Lemma send_capped r k : send_donation r k = send_donation (E := E) r (capped k).
Proof.
  unfold send_donation. fold (capped k) (capped (capped k)).
  by replace (capped (capped k)) with (capped k) by (rewrite !capped_min; lia).
Qed.

(** C12. A donation is exact.  An initialised member that requests no slots itself
    ([bm_donors] is 0), counts another initialised member, has free slots over its reserve and counts them right answers the request of
    another member with one message: it gives the smaller of four and of its
    part of what is needed, all of them different slots of user processes, free
    and its own; the message lists these and no other slot changes hands.  The
    counters of owned and free slots are exact afterwards, and the reserve is
    whole. *)
Theorem donation_exact `{!HostLaws E} `{!Reliable E} r need g e :
  may_answer g r -> counted g e -> bm_donors g = 0 -> 1 < init_nodes g -> 0 <= free_slots_low g ->
  0 < donation g need ->
  exists rc l g' e', sp_req_slots r need g e = Ok rc g' e' /\
    donated_to g e r (Z.min SLOTS_BY_MSG (donation g need)) l g' e' /\
    free_slots_low g' <= free_slots g'.
Proof.
  intros Hma Hc Hd Hn Hlow Hpos. rewrite run_req_donor, run_answer_some, send_capped by (done || lia).
  pose proof (donation_le g need) as Hle. rewrite <- capped_min.
  pose proof (capped_min (donation g need)) as Hcap. unfold SLOTS_BY_MSG in Hcap.
  destruct (run_send_exact r (capped (donation g need)) g e Hma Hc) as (rc & l & g' & e' & Hrun & Hto & Hf & Hl);
    [lia|apply capped_le|]. exists rc, l, g', e'. split; [done|]. split; [done|]. lia.
Qed.

(** One message, a donation for [r], and what it says it carries. *)
Definition replied g (r k : Z) (o : outcome E Z) : Prop :=
  exists rc ia g' e', o = Ok rc g' e' /\
    out g' = out g ++ [A_MCAST (M_DON_SLOTS (local_nodeid g) r k ia)].

Lemma run_replies `{!Reliable E} r k g e :
  may_answer g r -> replied g r (capped k) (send_donation r k g e).
Proof.
  intros Hma. destruct (run_send_donation r k g e Hma) as (l & g1 & e1 & rc & e' & Hd & _ & Hs).
  pose proof (donate_spec (Z.to_nat (nr_slots g - nr_sysprocs g)) (nr_sysprocs g) r (capped k) g e) as Hq.
  unfold post in Hq. rewrite Hd in Hq. pose proof (ma_sys _ _ Hma).
  destruct Hq as ((_ & Hout & _) & _); [lia|]. eexists rc, _, _, e'. split; [exact Hs|]. cbn. by rewrite Hout.
Qed.

(** A member that does not ask for slots and counts no other member stops. *)
Lemma run_req_alone r need g e :
  may_answer g r -> bm_donors g = 0 -> init_nodes g <= 1 ->
  sp_req_slots r need g e = Stop S_ASSERT g e.
Proof.
  intros [Hi Ho Hm _ _ _] Hd Hn. unfold sp_req_slots. unfold bind at 1, globals at 1.
  rewrite Hi, (proj2 (Z.eqb_neq _ _) Ho), Hm, Hd. cbn. unfold bind at 1, assert_.
  by rewrite (proj2 (Z.ltb_ge 0 (init_nodes g - 1))) by lia.
Qed.

(** C13. Who answers a request.  For every requester of a group with another member
    in the bitmap of the initialised ones there is one of them next to it, the first
    round the group.  When that member is initialised, has a table of all the slots and
    has the requester in its bitmap, it takes the request by multicasting exactly one
    donation for the requester, whether it has slots to give or not: of no slots if it
    requests itself.  The one exception is a member that does not request itself and
    counts no initialised member but one, as one that took a status before its own does
    not count the member of it: the assertion on the number of donors stops it. *)
Theorem request_is_answered `{!Reliable E} r need m bm nr :
  0 <= r < nr -> 0 <= m < nr -> m <> r -> TEST_BIT bm m = true ->
  exists n, n <> r /\ next_after nr bm r n /\
    forall g e, may_answer g r -> bm_init g = bm -> nr_nodes g = nr -> local_nodeid g = n ->
      if (bm_donors g =? 0) && (init_nodes g <=? 1) then sp_req_slots r need g e = Stop S_ASSERT g e
      else replied g r (if bm_donors g =? 0 then capped (donation g need) else 0) (sp_req_slots r need g e).
Proof.
  intros Hr Hm Hne Hb. assert (Hnr : 0 < nr) by lia.
  assert (Hsome : next_mbr nr bm (Z.to_nat nr) r <> NO_NEXT_MBR).
  { intros H. pose proof (next_mbr_none nr bm r m Hnr Hr Hm H). congruence. }
  pose proof (next_mbr_after nr bm r _ Hnr eq_refl Hsome) as Hafter.
  exists (next_mbr nr bm (Z.to_nat nr) r). split; [|split; [done|]].
  - apply (next_after_other _ _ _ m) in Hafter; done.
  - intros g e Hma <- <- Hloc. destruct (Z.eqb_spec (bm_donors g) 0) as [Hd|Hd]; cbn [andb].
    + destruct (Z.leb_spec (init_nodes g) 1) as [Hi|Hi]; [by apply run_req_alone|].
      rewrite run_req_donor, run_answer_next by auto. by apply run_replies.
    + rewrite run_req_requester, run_answer_next by auto. exact (run_replies r 0 g e Hma).
Qed.
End Donation.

# YOUR INSTRUCTIONS:
When the line with "may_answer g r -> bm_donors" is reached in the data above, begin copying, and stop after the line with "donation for the"; copy each line exactly, both ends included.

# COMPLETED TASK:
  may_answer g r -> bm_donors g = 0 -> init_nodes g <= 1 ->
  sp_req_slots r need g e = Stop S_ASSERT g e.
Proof.
  intros [Hi Ho Hm _ _ _] Hd Hn. unfold sp_req_slots. unfold bind at 1, globals at 1.
  rewrite Hi, (proj2 (Z.eqb_neq _ _) Ho), Hm, Hd. cbn. unfold bind at 1, assert_.
  by rewrite (proj2 (Z.ltb_ge 0 (init_nodes g - 1))) by lia.
Qed.

(** C13. Who answers a request.  For every requester of a group with another member
    in the bitmap of the initialised ones there is one of them next to it, the first
    round the group.  When that member is initialised, has a table of all the slots and
    has the requester in its bitmap, it takes the request by multicasting exactly one
    donation for the requester, whether it has slots to give or not: of no slots if it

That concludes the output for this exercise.